#### Work required
Every line of the records below from the line with "role : Role;" up to and including the line with "(m : MessageItem)" must be reproduced exactly, and no line outside that range.
START Records for the exercise
(* ===== verification/Conversation.v ===== *)
(** * Conversation items

    The data of [src/crates/agen/src/llm_client/types.rs] and [src/crates/agen/src/tool.rs]
    that the request pipeline works on, and the two scans of a history the components share:
    which items carry details, and where the input the model has accepted ends
    ([src/crates/agen/src/image_recovery.rs]). *)
From Stdlib Require Import ZArith String Ascii List Lia.
From stdpp Require Import base tactics numbers list strings.
From S2P Require Import Prelude.

Module Conversation.

Inductive Role := User | Assistant | System.

Inductive ItemStatus := InProgress | Completed | Incomplete.

Inductive ContentPart := Text (text : string) | Refusal (refusal : string).

Inductive ToolResultDisposition :=
| Success | Error | Interrupted | Cancelled | OutcomeUnknown.

(** [data] is the bytes of the image. *)
Record ImageAttachment := mkImageAttachment { mime_type : string; data : string }.

Inductive Attachment := Image (image : ImageAttachment).

Record MessageItem := mkMessage {
  msg_id : option string;
  role : Role;
  msg_content : list ContentPart;
  msg_status : option ItemStatus
}.

Record ToolCallItem := mkToolCall {
  tc_id : option string;
  tc_call_id : string;
  tc_name : string;
  tc_arguments : string;
  tc_call_index : option nat;
  tc_execution_id : option string;
  tc_status : option ItemStatus
}.

Record ToolResultItem := mkToolResult {
  tr_id : option string;
  tr_call_id : string;
  tr_summary : string;
  tr_content : option string;
  tr_disposition : ToolResultDisposition;
  tr_is_error : bool;
  tr_attachments : list Attachment
}.

Record ReasoningItem := mkReasoning {
  r_id : option string;
  r_text : string;
  r_summary : list string;
  r_encrypted_content : option string;
  r_signature : option string;
  r_status : option ItemStatus
}.

Inductive Item :=
| Message (m : MessageItem)
| AssistantResponseBoundary (response_id : string)
| ToolCall (c : ToolCallItem)
| ToolResult (r : ToolResultItem)
| Reasoning (r : ReasoningItem).

#[export] Instance ImageAttachment_eq_dec : EqDecision ImageAttachment.
Proof. solve_decision. Defined.
#[export] Instance Attachment_eq_dec : EqDecision Attachment.
Proof. solve_decision. Defined.

(** Assignments to fields of a tool result. *)
Definition with_content (r : ToolResultItem) (c : option string) : ToolResultItem :=
  mkToolResult (tr_id r) (tr_call_id r) (tr_summary r) c (tr_disposition r)
    (tr_is_error r) (tr_attachments r).

Definition with_attachments (r : ToolResultItem) (a : list Attachment) : ToolResultItem :=
  mkToolResult (tr_id r) (tr_call_id r) (tr_summary r) (tr_content r) (tr_disposition r)
    (tr_is_error r) a.

(** [content.is_some() || !attachments.is_empty()]. *)
Definition has_details (r : ToolResultItem) : bool :=
  bool_decide (is_Some (tr_content r)) || negb (bool_decide (tr_attachments r = [])).

(** [accepted_input_end]: the loop, over the items from [index] on. *)
Fixpoint accepted_input_end_from (index : nat) (response_start accepted_prefix : option nat)
    (items : list Item) : option nat :=
  match items with
  | [] => accepted_prefix
  | item :: rest =>
      let '(response_start, accepted_prefix) :=
        match item with
        | AssistantResponseBoundary _ => (Some index, accepted_prefix)
        | ToolCall _ | Reasoning _ => (response_start, Some (default index response_start))
        | Message m =>
            match role m with
            | Assistant => (response_start, Some (default index response_start))
            | User => (None, accepted_prefix)
            | System => (response_start, accepted_prefix)
            end
        | ToolResult _ => (response_start, accepted_prefix)
        end in
      accepted_input_end_from (S index) response_start accepted_prefix rest
  end.

Definition accepted_input_end (items : list Item) : option nat :=
  accepted_input_end_from 0 None None items.

(** ** Lemmas *)

(** What a request projection may change of an item: details of a tool result. *)
Definition same_but_details (i j : Item) : Prop :=
  match i, j with
  | ToolResult r, ToolResult s =>
      tr_id s = tr_id r ∧ tr_call_id s = tr_call_id r ∧ tr_summary s = tr_summary r
      ∧ tr_disposition s = tr_disposition r ∧ tr_is_error s = tr_is_error r
      ∧ (tr_content s = tr_content r ∨ tr_content s = None)
      ∧ (tr_attachments s = tr_attachments r ∨ tr_attachments s = [])
  | _, _ => j = i
  end.

Lemma same_but_details_refl i : same_but_details i i.
Proof. destruct i; naive_solver. Qed.

Lemma same_but_details_trans i j k :
  same_but_details i j → same_but_details j k → same_but_details i k.
Proof.
  destruct i, j; simpl; try congruence; destruct k; simpl; try congruence;
    naive_solver congruence.
Qed.

#[export] Instance same_but_details_preorder : PreOrder same_but_details.
Proof. split; [exact same_but_details_refl|exact same_but_details_trans]. Qed.

Lemma accepted_input_end_from_bound items : ∀ index rs ap,
  (∀ b, rs = Some b → (b < index)%nat) → (∀ b, ap = Some b → (b < index)%nat) →
  ∀ b, accepted_input_end_from index rs ap items = Some b → (b < index + length items)%nat.
Proof.
  induction items as [|item rest IH]; intros index rs ap Hrs Hap b; simpl.
  { intros ?%Hap. lia. }
  assert (∀ b, rs = Some b → (b < S index)%nat) by (intros ? ?%Hrs; lia).
  assert (∀ b, ap = Some b → (b < S index)%nat) by (intros ? ?%Hap; lia).
  assert (∀ b, Some (default index rs) = Some b → (b < S index)%nat).
  { intros ? [= <-]. destruct rs as [r|]; simpl; [specialize (Hrs r eq_refl)|]; lia. }
  assert (∀ b, Some index = Some b → (b < S index)%nat) by (intros ? [= <-]; lia).
  assert (∀ b, @None nat = Some b → (b < S index)%nat) by done.
  destruct item as [m| | | |]; [destruct (role m)|..]; simpl; intros Hb;
    apply IH in Hb; try done; lia.
Qed.

Lemma accepted_input_end_bound items b :
  accepted_input_end items = Some b → (b < length items)%nat.
Proof. apply (accepted_input_end_from_bound items 0 None None); done. Qed.

(** Tool results play no part in where the accepted input ends. *)
Lemma accepted_input_end_from_ext items items' : ∀ index rs ap,
  Forall2 (λ i j, match i, j with ToolResult _, ToolResult _ => True | _, _ => i = j end)
    items items' →
  accepted_input_end_from index rs ap items' = accepted_input_end_from index rs ap items.
Proof.
  revert items'. induction items as [|i items IH]; intros items' index rs ap H;
    inversion H as [|? j ? l Hij Hl]; subst; [done|].
  destruct i, j; try discriminate; simplify_eq; simpl; auto.
  destruct (role _); auto.
Qed.

Lemma accepted_input_end_ext items items' :
  Forall2 (λ i j, match i, j with ToolResult _, ToolResult _ => True | _, _ => i = j end)
    items items' →
  accepted_input_end items' = accepted_input_end items.
Proof. apply accepted_input_end_from_ext. Qed.

End Conversation.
END Records for the exercise
#### Your response
  role : Role;
  msg_content : list ContentPart;
  msg_status : option ItemStatus
}.

Record ToolCallItem := mkToolCall {
  tc_id : option string;
  tc_call_id : string;
  tc_name : string;
  tc_arguments : string;
  tc_call_index : option nat;
  tc_execution_id : option string;
  tc_status : option ItemStatus
}.

Record ToolResultItem := mkToolResult {
  tr_id : option string;
  tr_call_id : string;
  tr_summary : string;
  tr_content : option string;
  tr_disposition : ToolResultDisposition;
  tr_is_error : bool;
  tr_attachments : list Attachment
}.

Record ReasoningItem := mkReasoning {
  r_id : option string;
  r_text : string;
  r_summary : list string;
  r_encrypted_content : option string;
  r_signature : option string;
  r_status : option ItemStatus
}.

Inductive Item :=
| Message (m : MessageItem)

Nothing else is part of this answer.